--- Records to process ---
(** The five replacements in a row rewrite each character once. *)
Lemma replacements_escape_each (s : string) :
  Js.replaceAll "'" "&#039;"
    (Js.replaceAll Js.dquote "&quot;"
       (Js.replaceAll ">" "&gt;"
          (Js.replaceAll "<" "&lt;"
             (Js.replaceAll "&" "&amp;" s))))
  = escape_each s.
Proof.
  induction s as [|a s IH]; [reflexivity|].
  cbn [Js.replaceAll escape_each]. unfold escape_unit.
  destruct (Ascii.eqb a "&") eqn:E1.
  { rewrite !replaceAll_append, IH. reflexivity. }
  cbn [Js.replaceAll]. destruct (Ascii.eqb a "<") eqn:E2.
  { rewrite !replaceAll_append, IH. reflexivity. }
  cbn [Js.replaceAll]. destruct (Ascii.eqb a ">") eqn:E3.
  { rewrite !replaceAll_append, IH. reflexivity. }
  cbn [Js.replaceAll]. destruct (Ascii.eqb a Js.dquote) eqn:E4.
  { rewrite !replaceAll_append, IH. reflexivity. }
  cbn [Js.replaceAll]. destruct (Ascii.eqb a "'") eqn:E5.
  { rewrite IH. reflexivity. }
  rewrite IH. reflexivity.
Qed.

Lemma occurrences_escape_unit (c a : ascii) :
  In c ["<"; ">"; Js.dquote; "'"]%char -> Js.occurrences c (escape_unit a) = 0%nat.
Proof.
  intros Hc. unfold escape_unit.
  destruct (Ascii.eqb a "&") eqn:E1;
    [cbn in Hc; destruct Hc as [<-|[<-|[<-|[<-|[]]]]]; reflexivity|].
  destruct (Ascii.eqb a "<") eqn:E2;
    [cbn in Hc; destruct Hc as [<-|[<-|[<-|[<-|[]]]]]; reflexivity|].
  destruct (Ascii.eqb a ">") eqn:E3;
    [cbn in Hc; destruct Hc as [<-|[<-|[<-|[<-|[]]]]]; reflexivity|].
  destruct (Ascii.eqb a Js.dquote) eqn:E4;
    [cbn in Hc; destruct Hc as [<-|[<-|[<-|[<-|[]]]]]; reflexivity|].
  destruct (Ascii.eqb a "'") eqn:E5;
    [cbn in Hc; destruct Hc as [<-|[<-|[<-|[<-|[]]]]]; reflexivity|].
  cbn in Hc. destruct Hc as [<-|[<-|[<-|[<-|[]]]]]; cbn;
    rewrite ?E2, ?E3, ?E4, ?E5; reflexivity.
Qed.

Lemma markup_free_escape_each (s : string) : markup_free (escape_each s) = true.
Proof.
  assert (forall c, In c ["<"; ">"; Js.dquote; "'"]%char ->
                    Js.occurrences c (escape_each s) = 0%nat) as H.
  { intros c Hc. induction s as [|a s IH]; [reflexivity|].
    cbn [escape_each]. now rewrite occurrences_append, occurrences_escape_unit, IH. }
  unfold markup_free, Js.contains. cbn.
  rewrite !H by (cbn; tauto). reflexivity.
Qed.

Lemma escape_each_inj (s t : string) : escape_each s = escape_each t -> s = t.
Proof.
  revert t. induction s as [|a s IH]; intros [|b t] H.
  - reflexivity.
  - symmetry in H. now apply escape_each_nonempty in H.
  - now apply escape_each_nonempty in H.
  - cbn [escape_each] in H. unfold escape_unit in H.
    repeat match type of H with
           | context [Ascii.eqb ?x ?y] =>
               let E := fresh "E" in
               destruct (Ascii.eqb x y) eqn:E;
               [apply Ascii.eqb_eq in E | apply Ascii.eqb_neq in E]
           end;
      cbn in H; simplify_eq; try (f_equal; now apply IH).
Qed.

End Escape.

(** [sanitizeInput] as one pass of [escape_unit]. *)
Lemma sanitizeInput_escape_each :
  forall x : string, sanitizeInput (Some x) = escape_each x.
Proof.
  intros [|a x]; [reflexivity|].
  unfold sanitizeInput. cbn [Js.falsy String.eqb]. apply replacements_escape_each.
Qed.

(** X1. [sanitizeInput] is one pass over the input: each character is
    replaced by its entity, or kept, independently of the others; the order of
    the five replacements never escapes a character twice. *)
Theorem sanitizeInput_one_pass :
  forall x : string, sanitizeInput (Some x) = escape_each x.
Proof.
  intros [|a x]; [reflexivity|].
  unfold sanitizeInput. cbn [Js.falsy String.eqb]. apply replacements_escape_each.
Qed.

(** No output of [sanitizeInput] holds an angle bracket or a quote. *)
Lemma sanitizeInput_no_markup :
  forall input : option string, markup_free (sanitizeInput input) = true.
Proof.
  intros [x|]; [|reflexivity].
  rewrite sanitizeInput_escape_each. apply markup_free_escape_each.
Qed.

(** X2. Whatever the input, null included, the output of [sanitizeInput]
    holds no angle bracket and no quote. *)
Theorem sanitizeInput_markup_free :
  forall input : option string, markup_free (sanitizeInput input) = true.
Proof.
  intros [x|]; [|reflexivity].
  rewrite sanitizeInput_escape_each. apply markup_free_escape_each.
Qed.

(** X3. [sanitizeInput] loses nothing: two different strings have different
    outputs. *)
Theorem sanitizeInput_injective :
  forall x y : string,
    x <> y -> sanitizeInput (Some x) <> sanitizeInput (Some y).
Proof.
  intros x y Hne E. rewrite !sanitizeInput_escape_each in E.
  now apply escape_each_inj in E.
Qed.

Lemma sanitizeInput_injective_witness :
  sanitizeInput (Some "a<b") <> sanitizeInput (Some "a&lt;b").
Proof. apply sanitizeInput_injective. discriminate. Defined.

(** ** Regular expressions: what the matcher accepts *)

Section RegexFacts.

Import Regex.

Lemma append_nil_l (s : string) : "" +:+ s = s.
Proof. reflexivity. Qed.

Lemma append_cons (a : ascii) (s t : string) : String a s +:+ t = String a (s +:+ t).
Proof. reflexivity. Qed.

Lemma matches_Void (s : string) : matches Void s = false.
Proof. induction s as [|a s IH]; [reflexivity | exact IH]. Qed.

Lemma matches_Alt (r1 r2 : regex) (s : string) :
  matches (Alt r1 r2) s = matches r1 s || matches r2 s.
Proof. revert r1 r2. induction s as [|a s IH]; intros; [reflexivity | apply IH]. Qed.

Lemma matches_Eps (s : string) : matches Eps s = true <-> s = "".
Proof.
  destruct s as [|a s]; cbn; [tauto|]. rewrite matches_Void. split; discriminate.
Qed.

(** A sequence matches when the string splits into two matching parts. *)
Lemma matches_Seq (r1 r2 : regex) (s : string) :
  matches (Seq r1 r2) s = true
  <-> exists s1 s2, s = s1 +:+ s2 /\ matches r1 s1 = true /\ matches r2 s2 = true.
Proof.
  revert r1 r2. induction s as [|a s IH]; intros r1 r2.
  - cbn. rewrite andb_true_iff. split.
    + intros [H1 H2]. exists "", "". auto.
    + intros (s1 & s2 & E & H1 & H2). destruct s1, s2; try discriminate. auto.
  - cbn [matches deriv]. destruct (nullable r1) eqn:N.
    + rewrite matches_Alt, orb_true_iff, IH. split.
      * intros [(s1 & s2 & -> & H1 & H2) | H].
        -- exists (String a s1), s2. auto.
        -- exists "", (String a s). auto.
      * intros (s1 & s2 & E & H1 & H2). destruct s1 as [|b s1].
        -- right. rewrite append_nil_l in E. subst s2. exact H2.
        -- left. rewrite append_cons in E. injection E as <- ->. exists s1, s2. auto.
    + rewrite IH. split.
      * intros (s1 & s2 & -> & H1 & H2). exists (String a s1), s2. auto.
      * intros (s1 & s2 & E & H1 & H2). destruct s1 as [|b s1].
        -- cbn in H1. congruence.
        -- rewrite append_cons in E. injection E as <- ->. exists s1, s2. auto.
Qed.

Lemma matches_Class (p : ascii -> bool) (s : string) :
  matches (Class p) s = true <-> exists a, s = String a "" /\ p a = true.
Proof.
  destruct s as [|a s]; cbn.
  - split; [discriminate | intros (a & E & _); discriminate].
  - destruct (p a) eqn:P.
    + rewrite matches_Eps. split.
      * intros ->. eauto.
      * intros (b & [= -> ->] & _). reflexivity.
    + rewrite matches_Void. split; [discriminate|].
      intros (b & [= -> ->] & Hb). congruence.
Qed.

Lemma matches_Star_Class (p : ascii -> bool) (s : string) :
  matches (Star (Class p)) s = every_unit p s.
Proof.
  induction s as [|a s IH]; [reflexivity|].
  cbn [matches deriv every_unit]. destruct (p a); cbn [andb].
  - rewrite <- IH. apply eq_true_iff_eq. rewrite matches_Seq. split.
    + intros (s1 & s2 & -> & H1 & H2). apply matches_Eps in H1. now subst s1.
    + intros H. exists "", s. auto.
  - apply not_true_is_false. rewrite matches_Seq.
    intros (s1 & s2 & _ & H1 & _). now rewrite matches_Void in H1.
Qed.

Lemma matches_Plus_Class (p : ascii -> bool) (s : string) :
  matches (Plus (Class p)) s = true <-> s <> "" /\ every_unit p s = true.
Proof.
  unfold Plus. rewrite matches_Seq. split.
  - intros (s1 & s2 & -> & H1 & H2). apply matches_Class in H1 as (a & -> & Ha).
    rewrite matches_Star_Class in H2. rewrite append_cons, append_nil_l. cbn.
    rewrite Ha, H2. split; [discriminate | reflexivity].
  - intros [Hne H]. destruct s as [|a s]; [contradiction|].
    cbn in H. apply andb_true_iff in H as [Ha Hs].
    exists (String a ""), s. split; [reflexivity|].
    split; [apply matches_Class; eauto | now rewrite matches_Star_Class].
Qed.

Lemma matches_Chr (c : ascii) (s : string) :
  matches (Chr c) s = true <-> s = String c "".
Proof.
  unfold Chr. rewrite matches_Class. split.
  - intros (a & -> & E). apply Ascii.eqb_eq in E. now subst.
  - intros ->. exists c. split; [reflexivity | apply Ascii.eqb_refl].
Qed.

Lemma matches_Lit (l s : string) : matches (Lit l) s = true <-> s = l.
Proof.
  revert s. induction l as [|c l IH]; intros s; cbn [Lit].
  - apply matches_Eps.
  - rewrite matches_Seq. split.
    + intros (s1 & s2 & -> & H1 & H2). apply matches_Chr in H1. apply IH in H2.
      subst. reflexivity.
    + intros ->. exists (String c ""), l. split; [reflexivity|].
      split; [now apply matches_Chr | now apply IH].
Qed.

Lemma matches_anything (s : string) : matches (Star (Class (fun _ => true))) s = true.
Proof. rewrite matches_Star_Class. induction s; [reflexivity | exact IHs]. Qed.

(** [r] followed by anything: some prefix of the string matches [r]. *)
Lemma matches_then_anything (r : regex) (s : string) :
  matches (Seq r (Star (Class (fun _ => true)))) s = true
  <-> exists s1 s2, s = s1 +:+ s2 /\ matches r s1 = true.
Proof.
  rewrite matches_Seq. split.
  - intros (s1 & s2 & E & H & _). eauto.
  - intros (s1 & s2 & E & H). exists s1, s2. auto using matches_anything.
Qed.

Lemma startsWith_iff (p s : string) :
  Js.startsWith p s = true <-> exists t, s = p +:+ t.
Proof.
  unfold Js.startsWith. revert s. induction p as [|c p IH]; intros s.
  - cbn. split; [eauto | destruct s; reflexivity].
  - destruct s as [|a s]; cbn.
    + split; [discriminate | intros (t & E); rewrite append_cons in E; discriminate].
    + destruct (Ascii.ascii_dec c a) as [->|Hne].
      * rewrite IH. split; intros (t & E); exists t.
        -- now rewrite E.
        -- rewrite append_cons in E. now injection E.
      * split; [discriminate|]. intros (t & E). rewrite append_cons in E.
        injection E as E _. congruence.
Qed.

Lemma append_nonempty (s t : string) : s <> "" -> s +:+ t <> "".
Proof. destruct s; [contradiction | discriminate]. Qed.

Lemma every_unit_append (p : ascii -> bool) (s t : string) :
  every_unit p (s +:+ t) = every_unit p s && every_unit p t.
Proof.
  induction s as [|a s IH]; [reflexivity|].
  change (String a s +:+ t) with (String a (s +:+ t)). cbn. now rewrite IH, andb_assoc.
Qed.

End RegexFacts.

(** X4. [validateEmail] answers the empty string or the sanitized input,
    and it accepts a string exactly when the string reads
    [local@domain.tld]: three non-empty parts without white space and without
    [@], joined by one [@] and a dot. *)
Theorem validateEmail_accepts :
  (forall email : option string,
      validateEmail email = ""
      \/ (validateEmail email = sanitizeInput email /\ Js.falsy email = false))
  /\ (forall s : string,
        validateEmail (Some s) <> ""
        <-> exists l d t,
            s = l +:+ "@" +:+ d +:+ "." +:+ t
            /\ l <> "" /\ d <> "" /\ t <> ""
            /\ every_unit email_unit l = true
            /\ every_unit email_unit d = true
            /\ every_unit email_unit t = true).
Proof.
  split.
  - intros [s|]; [|now left]. unfold validateEmail.
    destruct (Js.falsy (Some s)) eqn:F; [now left|].
    destruct (Regex.matches emailRegex s); cbn; [right | left]; auto.
  - intros s.
    assert (Regex.matches emailRegex s = true
            <-> exists l d t,
                s = l +:+ "@" +:+ d +:+ "." +:+ t
                /\ l <> "" /\ d <> "" /\ t <> ""
                /\ every_unit email_unit l = true
                /\ every_unit email_unit d = true
                /\ every_unit email_unit t = true) as Hshape.
    { unfold emailRegex. cbv zeta. fold email_unit. rewrite matches_Seq. split.
      - intros (l & s1 & -> & Hl & H). apply matches_Plus_Class in Hl as [Hl Hl'].
        apply matches_Seq in H as (at_ & s2 & -> & Hat & H). apply matches_Chr in Hat. subst at_.
        apply matches_Seq in H as (d & s3 & -> & Hd & H). apply matches_Plus_Class in Hd as [Hd Hd'].
        apply matches_Seq in H as (dot & t & -> & Hdot & Ht). apply matches_Chr in Hdot. subst dot.
        apply matches_Plus_Class in Ht as [Ht Ht'].
        exists l, d, t. repeat split; assumption.
      - intros (l & d & t & -> & Hl & Hd & Ht & Hl' & Hd' & Ht').
        exists l, ("@" +:+ d +:+ "." +:+ t). split; [reflexivity|].
        split; [now apply matches_Plus_Class|].
        apply matches_Seq. exists "@", (d +:+ "." +:+ t). split; [reflexivity|].
        split; [now apply matches_Chr|].
        apply matches_Seq. exists d, ("." +:+ t). split; [reflexivity|].
        split; [now apply matches_Plus_Class|].
        apply matches_Seq. exists ".", t. split; [reflexivity|].
        split; [now apply matches_Chr | now apply matches_Plus_Class]. }
    rewrite <- Hshape. unfold validateEmail.
    destruct s as [|a s]; [cbn; split; [contradiction | discriminate]|].
    cbn [Js.falsy String.eqb].
    destruct (Regex.matches emailRegex (String a s)); cbn [negb].
    + split; [reflexivity|]. intros _.
      rewrite sanitizeInput_escape_each. apply escape_each_nonempty.
    + split; [contradiction | discriminate].
Qed.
---
Task to complete. Take from the material above the lines running from the one with "destruct (Regex.matches emailRegex s);" through the one with "apply matches_Seq in H as (d &", and repeat them exactly, with nothing else.

Written answer.
    destruct (Regex.matches emailRegex s); cbn; [right | left]; auto.
  - intros s.
    assert (Regex.matches emailRegex s = true
            <-> exists l d t,
                s = l +:+ "@" +:+ d +:+ "." +:+ t
                /\ l <> "" /\ d <> "" /\ t <> ""
                /\ every_unit email_unit l = true
                /\ every_unit email_unit d = true
                /\ every_unit email_unit t = true) as Hshape.
    { unfold emailRegex. cbv zeta. fold email_unit. rewrite matches_Seq. split.
      - intros (l & s1 & -> & Hl & H). apply matches_Plus_Class in Hl as [Hl Hl'].
        apply matches_Seq in H as (at_ & s2 & -> & Hat & H). apply matches_Chr in Hat. subst at_.
        apply matches_Seq in H as (d & s3 & -> & Hd & H). apply matches_Plus_Class in Hd as [Hd Hd'].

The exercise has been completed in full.